The article is heartwarming as well as heartbreaking, but more importantly, it poses a whole new, very important, question: as our dogs and cats age, what will their mental needs be? Will we become caretakers to our pets and caregivers to our loved ones?
With advances in modern veterinarian medicine, domestic dogs and cats often live long enough to develop cognitive dysfunction. Our domestic pets live in safe, controlled environments, have healthy diets and access to great medical care. Although little data has been collected on older animals in the wild, if they were to develop dementia-like symptoms, they likely wouldn’t survive very long after.
If You Have an Older Cat
How do you know if your older cat has dementia? Is your older cat behaving erratically? Does he or she wail in the early hours of the morning, begging for attention, yet their food bowl is full or perhaps they seem confused? Do they sleep more than they used to — or, conversely, are they up at all hours of the night?
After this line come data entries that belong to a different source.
(** * go-async: channel pipelines and futures

    A verification development for the Go library [go-async]
    (packages [pipeline] and [async]).

    Sources.  The snapshot holds more than one revision of some files;
    the comments below name them as follows.

    - "future.go": package [async] with [deferFn], [ExecWithDefer] and
      [ThenWithDefer] (src/unnamed/part_001).
    - "pipeline.go": the stages, in the revision where [Merge] takes a
      context and [Limit] has the [n == 0] case (second document of
      src/future_test.go), exercised by src/pipeline/pipeline_test.go.
      The earlier revision (src/unnamed/part_003), with [ErrorIfDone],
      is [Rt.Earlier]; [Accumulate] and [Collector] are the same in both.
    - "source.go": the generators (src/pipeline/source.go).
    - The test functions quoted ([sliceCollector], the fold of "stop on
      error") are in src/unnamed/part_003.
    - Package [async] before [deferFn] ([Exec] and [Then] as
      [pipeline.Map]) is the second document of src/unnamed/part_002; it
      is [Async0] on the runtime, and [Async0Seq] holds [Then] read
      sequentially.

    The file has two layers.

    - [Seq]: the sequential reading of a pipeline.  A channel whose single
      consumer receives until the channel is closed, under a token that
      never fires, is the list of items it delivers followed by its close.
      Stepping closures ([next], [collect], [fn]) are state-passing
      functions; the captured variables they mutate are the state.
    - [Rt]: a small runtime for goroutines, unbuffered channels, wait
      groups, cancellation tokens and the heap of [Future] objects.  It is
      used where identity of channels, mutation of a [Future] or the
      interleaving of goroutines matters.

    [Stages] ([Filter], [Limit], [Unroll], [Tee]) is read in the first
    way.  [Sched] tries every schedule of a program that comes to rest,
    for the properties that hold whatever the scheduler does. *)

From stdpp Require Import base list strings.
From Stdlib Require Import ZArith Lia PrimFloat.

(** ** Fixed-width signed integers

    [Rangeable] is instantiated at [int8], [int16], [int32], [int64] and
    [int], and at [float32] and [float64].  An integer of width [w] is a
    [Z] in [[min_int w, max_int w]]; [+=] wraps.  The [float64] instance
    is [Float64], below. *)
Module Int.

Definition min_int (w : Z) : Z := (- 2 ^ (w - 1))%Z.
Definition max_int (w : Z) : Z := (2 ^ (w - 1) - 1)%Z.
Definition in_range (w z : Z) : Prop := (min_int w <= z <= max_int w)%Z.
Definition wrap (w z : Z) : Z := ((z + 2 ^ (w - 1)) mod 2 ^ w - 2 ^ (w - 1))%Z.

End Int.

(** ** Sequential reading of the pipeline package *)
Module Seq.

(** What a consumer that receives until close observes on a channel:
    the items delivered so far and whether the close was reached. *)
Definition trace (T : Type) : Type := (list T * bool)%type.

(** [Generate] (pipeline/source.go, lines 5-28), with a token that never
    fires and a consumer that takes every item: the loop calls [next];
    on [ok = false] it returns and the deferred [close] runs; otherwise the
    send completes and the loop goes round.  [fuel] bounds the number of
    calls of [next]; running out leaves the channel open. *)
Fixpoint Generate {S T : Type} (fuel : nat) (next : S -> T * bool * S) (s : S)
  : trace T :=
  match fuel with
  | O => ([], false)
  | Datatypes.S n =>
      let '(v, ok, s') := next s in
      if ok then
        let '(vs, closed) := Generate n next s' in (v :: vs, closed)
      else ([], true)
  end.

(** [ToChan] (pipeline/source.go, lines 30-42): the closure captures the
    index [i]; [zero] is the zero value of the element type. *)
Definition ToChan_next {T : Type} (zero : T) (values : list T) (i : nat)
  : T * bool * nat :=
  let ok := i <? length values in
  let v := if ok then default zero (values !! i) else zero in
  (v, ok, Datatypes.S i).

Definition ToChan {T : Type} (zero : T) (fuel : nat) (values : list T) : trace T :=
  Generate fuel (ToChan_next zero values) 0.

(** The outcome of a call that either panics or returns a channel. *)
Inductive outcome : Type :=
| Panic (msg : string)
| Output (items : list Z) (closed : bool).

(** [Range] (pipeline/source.go, lines 48-93) at element width [w]. The
    stepping closures capture [from] and advance it with a wrapping [+=]. *)
Definition Range_up_next (w to step : Z) (from : Z) : Z * bool * Z :=
  let i := from in
  let from := Int.wrap w (from + step) in
  (i, (i <? to)%Z, from).

Definition Range_down_next (w to step : Z) (from : Z) : Z * bool * Z :=
  let i := from in
  let from := Int.wrap w (from + step) in
  (i, (i >? to)%Z, from).

Definition Range (w : Z) (fuel : nat) (from to : Z) (optStep : list Z) : outcome :=
  let step := 1%Z in
  let step := if (from >? to)%Z then Int.wrap w (- step) else step in
  let step := match optStep with s :: _ => s | [] => step end in
  if (from <? to)%Z then
    if (step <=? 0)%Z then Panic "step must be greater than 0"%string
    else let '(items, closed) := Generate fuel (Range_up_next w to step) from in
         Output items closed
  else if (from >? to)%Z then
    if (step >=? 0)%Z then Panic "step must be less than 0"%string
    else let '(items, closed) := Generate fuel (Range_down_next w to step) from in
         Output items closed
  else
    let '(items, closed) := ToChan 0%Z fuel [from] in Output items closed.



(** *** Transform, batch and fold stages (pipeline.go)

    In this layer a channel handed to a stage is the list of items its
    consumer receives from it before it is closed. *)

Definition error : Type := string.

(** The state of a cancellation token at the moment it is inspected:
    whether [Done()] is closed and what [Err()] returns. *)
Record Context : Type := { Done : bool; Err : option error }.

(** [ErrorIfDone] (pipeline.go): a non-blocking select on [ctx.Done()]. *)
Definition ErrorIfDone (ctx : Context) : option error :=
  if Done ctx then Err ctx else None.

(** A receive [v, ok := <-in]: the next item, or [None] once closed. *)
Definition recv {T : Type} (input : list T) : option T * list T :=
  match input with
  | [] => (None, [])
  | v :: rest => (Some v, rest)
  end.

(** [Map] and [OrDone] while the token does not fire: every item read is
    transformed and delivered, in order. *)
Definition Map {T V : Type} (mapFn : T -> V) (input : list T) : list V :=
  mapFn <$> input.

Definition OrDone {T : Type} (input : list T) : list T :=
  Map (fun t => t) input.

(** [Accumulate] (pipeline.go): [input] is what the loop
    [for v := range OrDone(ctx, input)] receives, and [ctx] the token as
    the trailing [ErrorIfDone] finds it.  The loop either returns from
    inside ([inl], with the items it has not received) or runs to the end
    of the range ([inr]). *)
Fixpoint Accumulate_range {T V : Type} (fn : V -> T -> V * option error)
    (out : V) (items : list T) : (V * error * list T) + V :=
  match items with
  | [] => inr out
  | v :: rest =>
      let '(out, err) := fn out v in
      match err with
      | Some e => inl (out, e, rest)
      | None => Accumulate_range fn out rest
      end
  end.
Researchers from the University of Edinburgh now believe half of all cats over the age of 15 and a quarter aged 11 to 14, are suffering from “geriatric onset behavioral problems.” The same team was also the first to discover cats could suffer from Alzheimer’s disease.
Their research involved scans which showed changes to the neural system of confused elderly felines were similar to those seen among humans with the conditions. They identified the same beta-amyloid protein present.
If You Have an Older Dog
How do you identify dog dementia? Does your older dog sleep more during the day and less at night? Does he or she pace or wander aimlessly? Do they have trouble finding the door or get ‘stuck’ in familiar places like behind furniture or in corner? Do they forget their old tricks?
Jennifer Bolser, chief clinician at the Humane Society of Boulder Valley in Colorado, said veterinarians are seeing more cases of cognitive dysfunction syndrome, commonly called canine cognitive dysfunction (CCD).
An ongoing study performed at the University of California-Berkeley has shown that 62% of dogs between ages 11 and 16 demonstrate one or more signs of CCD, and the percentage goes up as dogs get older.
Recognizing the Signs of Alzheimer’s in Your Pet
The most dramatic signs owners might notice are dogs “acting disoriented, walking in circles, or staring into corners or [at] the wall.”
Other symptoms include aggression, changes in sleep patterns, loss of interest in family members and inability to control urination or defecation “in more than just an incontinent way — almost like they’re forgetting how to be house trained,” Bolser said. Cat owners might also notice their pets yowling at random times of day.
Other illnesses have to be ruled out, though, before cognitive dysfunction is definitively determined.
“Usually it’s a diagnosis by exclusion,” Bolser said. “If everything else is checking out normally,” it probably is cognitive dysfunction.
Helping Our Older Pets Live Better Lives
Bolser says that although there isn’t a cure, there are ways to manage cognitive dysfunction and help your older pets live better lives.
“Keep your [pet’s] brain active, even at an older age,” she said. “Teaching them new tricks, getting them outside and challenging their brains with new environmental stimuli is very important to helping the brain not deteriorate as quickly.”
Also, adding antioxidants to their diets can help with brain health. A prescription diet fortified with antioxidants, fatty acids and L-carnitine is available, she said. There are also some medications, the main one being selegiline, which has been used as an MAO inhibitor antidepressant in people and is also sometimes used for human Alzheimer’s and Parkinson’s patients as well, Bolser said.
Mizejewski has some personal experience with CCD, having lost two dogs to old age. The keys to keeping them alive and healthy, he said, were regular exercise, mental stimulation, social interaction and a good diet.
Ultimately and not surprisingly, the same common sense approaches to keeping a person with dementia as healthy as possible also apply to our pets. We love them as people: that won’t change.